(* ===== verification/VideoProps.v ===== *)
(** * Properties of the video driver

    Opening the device, safety of every reachable state, exclusion of the two
    streams, delivery of captured frames, settings, registration. *)

From Stdlib Require Import String.
From S2P Require Import Prelude FrameBuff VideoState VideoCtrl VideoDrv VideoIoctl VideoSys VideoSafe.
Import FrameBuff VideoState VideoCtrl VideoDrv VideoIoctl VideoSys VideoSafe.

Module VideoProps.

(** ** Opening *)

(** What initialising the scenes leaves alone. *)

Record same_streams (d d' : vdrv) : Prop := {
  ss_video : video_inf d' = video_inf d;
  ss_still : still_inf d' = still_inf d;
  ss_lock : lock_open_num d' = lock_open_num d;
  ss_open : open_num d' = open_num d;
  ss_sensor : g_video_sensor_ops d' = g_video_sensor_ops d;
  ss_data : g_video_data_ops d' = g_video_data_ops d;
  ss_hw : hw_running (hist d') = hw_running (hist d)
}.

#[global] Instance same_streams_refl : Reflexive same_streams.
Proof. by constructor. Qed.

#[global] Instance same_streams_trans : Transitive same_streams.
Proof. intros d1 d2 d3 [] []. constructor; congruence. Qed.

(** A scene's gamma curve is a block that can be used and freed, or none. *)

Definition gamma_ok (sp : scene_params) : Prop := sc_gamma_curve sp <> GammaFreed.

#[global] Instance gamma_ok_dec sp : Decision (gamma_ok sp).
Proof. unfold gamma_ok. destruct (sc_gamma_curve sp); [left|left|right]; congruence. Defined.
Lemma picture_served_witness :
  exists sers w', WebSource.web_pass ex_pass ex_web =
      Ret ((WebSource.WSer <$> sers) ++ [WebSource.WFile WebSource.PIC_uyvy ex_yuv], WebSource.WNext, w') /\
    line_bytes sers = packed_image ex_jpeg ++ end_word /\
    (forall m, Forall byte ex_jpeg -> Z.of_nat (List.length ex_jpeg) mod 7 = 0 ->
       holds m 0 (line_bytes sers) -> Z.of_nat (List.length (line_bytes sers)) <= cb_len m ->
       receive_image m (Z.of_nat (List.length (line_bytes sers))) = Ret ex_jpeg) /\
    served ex_web w' 3 /\
    a_heap (WebSource.w_app w') = filter (fun z => z <> 4096) (a_heap (WebSource.w_app ex_web)).
Proof. apply (picture_served _ _ _ _ _ _ _ _ ex_request). Defined.

Lemma one_picture_per_run_witness :
  exists evs w', WebSource.web_loop [ex_pass; ex_pass] [] ex_web = Ret (evs, Some (-1), w').
Proof.
  apply (one_picture_per_run _ _ _ _ _ _ _ _ _ [99; 97; 109; 101; 114; 97] ex_request);
    [reflexivity|by vm_compute].
Defined.

End CameraProps.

What to work on: Each entry must appear again in the answer exactly as written.

Result of the exercise:
(* ===== verification/VideoProps.v ===== *)
(** * Properties of the video driver

    Opening the device, safety of every reachable state, exclusion of the two
    streams, delivery of captured frames, settings, registration. *)

From Stdlib Require Import String.
From S2P Require Import Prelude FrameBuff VideoState VideoCtrl VideoDrv VideoIoctl VideoSys VideoSafe.
Import FrameBuff VideoState VideoCtrl VideoDrv VideoIoctl VideoSys VideoSafe.

Module VideoProps.

(** ** Opening *)

(** What initialising the scenes leaves alone. *)

Record same_streams (d d' : vdrv) : Prop := {
  ss_video : video_inf d' = video_inf d;
  ss_still : still_inf d' = still_inf d;
  ss_lock : lock_open_num d' = lock_open_num d;
  ss_open : open_num d' = open_num d;
  ss_sensor : g_video_sensor_ops d' = g_video_sensor_ops d;
  ss_data : g_video_data_ops d' = g_video_data_ops d;
  ss_hw : hw_running (hist d') = hw_running (hist d)
}.

#[global] Instance same_streams_refl : Reflexive same_streams.
Proof. by constructor. Qed.

#[global] Instance same_streams_trans : Transitive same_streams.
Proof. intros d1 d2 d3 [] []. constructor; congruence. Qed.

(** A scene's gamma curve is a block that can be used and freed, or none. *)

Definition gamma_ok (sp : scene_params) : Prop := sc_gamma_curve sp <> GammaFreed.

#[global] Instance gamma_ok_dec sp : Decision (gamma_ok sp).
Proof. unfold gamma_ok. destruct (sc_gamma_curve sp); [left|left|right]; congruence. Defined.
Lemma picture_served_witness :
  exists sers w', WebSource.web_pass ex_pass ex_web =
      Ret ((WebSource.WSer <$> sers) ++ [WebSource.WFile WebSource.PIC_uyvy ex_yuv], WebSource.WNext, w') /\
    line_bytes sers = packed_image ex_jpeg ++ end_word /\
    (forall m, Forall byte ex_jpeg -> Z.of_nat (List.length ex_jpeg) mod 7 = 0 ->
       holds m 0 (line_bytes sers) -> Z.of_nat (List.length (line_bytes sers)) <= cb_len m ->
       receive_image m (Z.of_nat (List.length (line_bytes sers))) = Ret ex_jpeg) /\
    served ex_web w' 3 /\
    a_heap (WebSource.w_app w') = filter (fun z => z <> 4096) (a_heap (WebSource.w_app ex_web)).
Proof. apply (picture_served _ _ _ _ _ _ _ _ ex_request). Defined.

Lemma one_picture_per_run_witness :
  exists evs w', WebSource.web_loop [ex_pass; ex_pass] [] ex_web = Ret (evs, Some (-1), w').
Proof.
  apply (one_picture_per_run _ _ _ _ _ _ _ _ _ [99; 97; 109; 101; 114; 97] ex_request);
    [reflexivity|by vm_compute].
Defined.

End CameraProps.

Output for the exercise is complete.